*The task*
Start at the line below containing "unit box. *)" and stop at the line containing "event :: rest =>". Repeat every line of that stretch exactly, and nothing outside it.
☆ ☆ ☆ ☆ ☆ ☆ ☆
Lemma print_comparison_accepts_engine_output_witness :
  let chosen := ["mean"; "min"] in
  dict_wf (datasets (self Sample.two_categories)) ∧
  (2 ≤ dict_len (datasets (self Sample.two_categories)))%nat ∧
  distinct_labels Sample.two_categories ∧
  (∀ m, m ∈ chosen → m ∈ nine_fields) ∧
  ∃ comparison st',
    compare_datasets (H := Reference.runtime) None Sample.two_categories
      = (Return comparison, Sample.two_categories) ∧
    print_comparison (H := Plain.display) comparison (Some ["mean"; "min"])
      Sample.two_categories = (Return (), st') ∧
    frames st' = frames Sample.two_categories ∧
    self st' = self Sample.two_categories ∧
    length (stdout st') = length (stdout Sample.two_categories) + 5 + 5 * length chosen.
Proof.
  assert (Hwf : dict_wf (datasets (self Sample.two_categories))).
  { unfold dict_wf, dict_keys. compute_done. }
  assert (Hlen : (2 ≤ dict_len (datasets (self Sample.two_categories)))%nat).
  { simpl. lia. }
  assert (Hm : ∀ m, m ∈ ["mean"; "min"] → m ∈ nine_fields).
  { intros m Hin. repeat (apply elem_of_cons in Hin as [->|Hin]); try ground.
    by apply elem_of_nil in Hin. }
  assert (Hlabels : distinct_labels Sample.two_categories) by labels_distinct.
  split; [exact Hwf|]. split; [exact Hlen|]. split; [exact Hlabels|]. split; [exact Hm|].
  exact (print_comparison_accepts_engine_output
           (H := Reference.runtime) (H0 := Plain.display)
           None (Some ["mean"; "min"]) Sample.two_categories Hwf Hlen Hlabels Hm).
Defined.
(** [this.listeners[name]] used as a Set: an own entry of the table is one,
    and so is the Set made for a name that gives [undefined]; a name that
    is only inherited throws the TypeError [what]. *)
Definition asSet (name what : string) : M unit :=
  a <- get_app;;
  match app_listeners a !! name with
  | Some _ => ret tt
  | None => if inherited name then throw what else ret tt
  end.

Definition on (name : string) (cb : Callback) : M unit :=
  asSet name "TypeError: this.listeners[name].add is not a function";;
  mod_app (fun a =>
    set_app_listeners
      (<[name := set_add cb (default [] (app_listeners a !! name))]> (app_listeners a)) a);;
  if includes hotEventNames name then
    mod_app (fun a => set_app_hotEvents (app_hotEvents a + 1)%Z a);;
    a <- get_app;;
    setHotSelf (0 <? app_hotEvents a)%Z
  else ret tt.

Definition off (name : string) (cb : Callback) : M unit :=
  asSet name "TypeError: this.listeners[name].delete is not a function";;
  a <- get_app;;
  match app_listeners a !! name with
  | None => ret tt
  | Some l =>
      mod_app (set_app_listeners (<[name := set_delete cb l]> (app_listeners a)));;
      if includes hotEventNames name then
        mod_app (fun a => set_app_hotEvents (app_hotEvents a - 1)%Z a);;
        a <- get_app;;
        setHotSelf (0 <? app_hotEvents a)%Z
      else ret tt
  end.

(** [callback(a1, a2)]: the call is observed, then the callback returns or
    throws. *)
Definition call (a1 a2 : Arg) (cb : Callback) : M unit :=
  mod_world (fun w => set_w_calls (w_calls w ++ [mkCall (cb_id cb) a1 a2]) w);;
  if cb_throws cb then throw "listener threw" else ret tt.

(** [emit(name, a1, a2)]: a plain [for ... of] over the Set of listeners. *)
Definition emit (name : string) (a1 a2 : Arg) : M unit :=
  asSet name "TypeError: this.listeners[name] is not iterable";;
  a <- get_app;;
  match app_listeners a !! name with
  | None => ret tt
  | Some cbs => forM_ cbs (call a1 a2)
  end.

Fixpoint map_set (cb : Callback) (name : string) (l : list (Callback * string))
  : list (Callback * string) :=
  match l with
  | [] => [(cb, name)]
  | (c, n) :: rest =>
      if Nat.eqb (cb_id c) (cb_id cb) then (c, name) :: rest
      else (c, n) :: map_set cb name rest
  end.

Definition onWorldEvent (name : string) (cb : Callback) : M unit :=
  mod_app (fun a => set_app_worldListeners (map_set cb name (app_worldListeners a)) a);;
  events_on name cb.

Definition clearEventListeners : M unit :=
  mod_app (set_app_listeners ∅);;
  a <- get_app;;
  forM_ (app_worldListeners a) (fun '(cb, name) => events_off name cb);;
  mod_app (set_app_worldListeners []).

(** [onEvent(version, name, data, networkId)] *)
Definition arg_of_id (o : option string) : Arg :=
  match o with Some s => AId s | None => AUndef end.

Definition enqueueEvent (ev : QueuedEvent) : M unit :=
  mod_app (fun a => set_app_eventQueue (app_eventQueue a ++ [ev]) a).

Definition onEvent (version : Z) (name : string) (data : Data) (networkId : option string)
  : M unit :=
  a <- get_app;;
  if app_building a then enqueueEvent (mkQueuedEvent version name data networkId)
  else
    match app_blueprint a with
    | None => throw "TypeError: Cannot read properties of undefined (reading 'version')"
    | Some bp =>
        if (bp_version bp <? version)%Z
        then enqueueEvent (mkQueuedEvent version name data networkId)
        else emit name (AData data) (arg_of_id networkId)
    end.

(** *** [unbuild] *)

Definition unbuild : M unit :=
  a <- get_app;;
  (match app_root a with
   | Some root => scene (Deactivate root)
   | None => ret tt
   end);;
  forM_ (app_worldNodes a) (fun nd => scene (DeactivateWorldNode nd));;
  mod_app (set_app_worldNodes []);;
  clearEventListeners;;
  mod_app (set_app_hotEvents 0%Z);;
  a <- get_app;;
  (match app_control a with
   | Some _ => mod_app (set_app_control None)
   | None => ret tt
   end);;
  setHotSelf false;;
  mod_app (set_app_abortController None).

(** *** Running a script: [script.exec(worldProxy, appProxy, fetch)] *)

Definition world_add (name : string) : M unit :=
  mod_app (fun a => set_app_worldNodes (app_worldNodes a ++ [name]) a);;
  scene (ActivateWorldNode name).

Definition exec (script : Script) : M unit :=
  forM_ (s_on script) (fun '(name, cb) => on name cb);;
  forM_ (s_worldOn script) (fun '(name, cb) => onWorldEvent name cb);;
  forM_ (s_adds script) world_add;;
  if s_throws script then throw "script threw" else ret tt.

(** *** [build] *)

Definition crashBlockUrl : string := "asset://crash-block.glb".

(** [glb.toNodes()]: a fresh root at the identity transform, tagged with
    the generation of the build that made it. *)
Definition toNodes (url : string) (gen : nat) : Node :=
  mkNode (SrcGlb url) gen (mkVec3 0 0 0) (mkQuat 0 0 0 1) (mkVec3 1 1 1).

(** [createNode({ name: 'mesh' })] made a unit box. *)
Definition loadingBox (gen : nat) : Node :=
  mkNode SrcBox gen (mkVec3 0 0 0) (mkQuat 0 0 0 1) (mkVec3 1 1 1).

Definition suspend (stage : Stage) (L : Locals) : M unit :=
  fun s => (set_st_pending (st_pending s ++ [mkPending stage L]) s, Ok tt).

(** [this.data.uploader && this.data.uploader !== this.world.network.id] *)
Definition uploaderIsOther (d : AppData) (netid : string) : bool :=
  JS.truthy (d_uploader d) && negb (JS.seq (d_uploader d) (Some netid)).

(** The mode chosen by [build] (the lines under the comment "mode"). *)
Definition build_mode (d : AppData) (netid : string) : Mode :=
  let mode :=
    if JS.truthy (d_mover d) then
      if JS.seq (d_transformMode d) (Some "rotate") then ROTATING
      else if JS.seq (d_transformMode d) (Some "scale") then SCALING
      else MOVING
    else ACTIVE in
  if uploaderIsOther d netid then LOADING else mode.

(** The [while (this.eventQueue.length)] loop that ends [build]; every turn
    shifts one event, so the length of the queue is fuel enough. *)
Fixpoint drain (fuel : nat) : M unit :=
  match fuel with
  | O => ret tt
  | S fuel' =>
      a <- get_app;;
      match app_eventQueue a with
      | [] => ret tt
      | event :: rest =>
          match app_blueprint a with
          | None => throw "TypeError: Cannot read properties of undefined (reading 'version')"
          | Some bp =>
              if (bp_version bp <? ev_version event)%Z then ret tt
              else
                mod_app (set_app_eventQueue rest);;
                emit (ev_name event) (AData (ev_data event)) (arg_of_id (ev_networkId event));;
                drain fuel'
          end
      end
  end.

Definition isTransforming (m : Mode) : bool :=
  match m with MOVING | ROTATING | SCALING => true | _ => false end.

Section Build.
(** [this.crash()], tied below. *)
Variable crash : M unit.

(** [root.position.fromArray(...)], [root.quaternion.fromArray(...)] and
    [if (this.data.scale) root.scale.fromArray(...)]. *)
Definition placed (d : AppData) (root0 : Node) : Node :=
  mkNode (nd_src root0) (nd_gen root0) (d_position d) (d_quaternion d)
         (match d_scale d with Some sc => sc | None => nd_scale root0 end).

(** The lines under "mode", "setup" and "activate". *)
Definition setup (L : Locals) : M (Mode * Node) :=
  a <- get_app;;
  w <- get_world;;
  let d := app_data a in
  let mode := build_mode d (w_netid w) in
  match l_root L with
  | None =>
      mod_app (fun a =>
        set_app_root None
          (set_app_blueprint (Some (l_blueprint L)) (set_app_mode (Some mode) a)));;
      throw "TypeError: Cannot read properties of undefined (reading 'position')"
  | Some root0 =>
      let root := placed d root0 in
      mod_app (fun a =>
        set_app_root (Some root)
          (set_app_blueprint (Some (l_blueprint L)) (set_app_mode (Some mode) a)));;
      scene (Activate (app_n a) root (negb (JS.truthy (d_mover d))));;
      ret (mode, root)
  end.

(** The lines under "execute script"; [false] when the script crashed and
    [build] returned [this.crash()]. *)
Definition execute (L : Locals) (mode : Mode) : M bool :=
  match l_script L with
  | Some script =>
      if Mode_eqb mode ACTIVE && negb (l_crashed L) then
        mod_app (fun a =>
          set_app_script (Some script) (set_app_abortController (Some false) a));;
        try_catch (exec script;; ret true)
          (fun err =>
             console_error "script crashed";;
             console_error err;;
             crash;;
             ret false)
      else ret true
  | None => ret true
  end.

(** From "if transforming we need updates" to the drained queue. *)
Definition install (mode : Mode) (root : Node) : M unit :=
  (if isTransforming mode then setHotSelf true else ret tt);;
  a <- get_app;;
  w <- get_world;;
  (if JS.seq (d_mover (app_data a)) (Some (w_netid w)) then
     mod_app (fun a =>
       set_app_control (Some ControlEntity) (set_app_lastMoveSendTime (Some 0%Q) a))
   else ret tt);;
  mod_app (fun a =>
    set_app_networkQuat (Some (mkLerpQ (nd_quaternion root) []))
      (set_app_networkPos (Some (mkLerpV (nd_position root) [])) a));;
  a <- get_app;;
  drain (length (app_eventQueue a)).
☆ ☆ ☆ ☆ ☆ ☆ ☆
*Result below*
(** [createNode({ name: 'mesh' })] made a unit box. *)
Definition loadingBox (gen : nat) : Node :=
  mkNode SrcBox gen (mkVec3 0 0 0) (mkQuat 0 0 0 1) (mkVec3 1 1 1).

Definition suspend (stage : Stage) (L : Locals) : M unit :=
  fun s => (set_st_pending (st_pending s ++ [mkPending stage L]) s, Ok tt).

(** [this.data.uploader && this.data.uploader !== this.world.network.id] *)
Definition uploaderIsOther (d : AppData) (netid : string) : bool :=
  JS.truthy (d_uploader d) && negb (JS.seq (d_uploader d) (Some netid)).

(** The mode chosen by [build] (the lines under the comment "mode"). *)
Definition build_mode (d : AppData) (netid : string) : Mode :=
  let mode :=
    if JS.truthy (d_mover d) then
      if JS.seq (d_transformMode d) (Some "rotate") then ROTATING
      else if JS.seq (d_transformMode d) (Some "scale") then SCALING
      else MOVING
    else ACTIVE in
  if uploaderIsOther d netid then LOADING else mode.

(** The [while (this.eventQueue.length)] loop that ends [build]; every turn
    shifts one event, so the length of the queue is fuel enough. *)
Fixpoint drain (fuel : nat) : M unit :=
  match fuel with
  | O => ret tt
  | S fuel' =>
      a <- get_app;;
      match app_eventQueue a with
      | [] => ret tt
      | event :: rest =>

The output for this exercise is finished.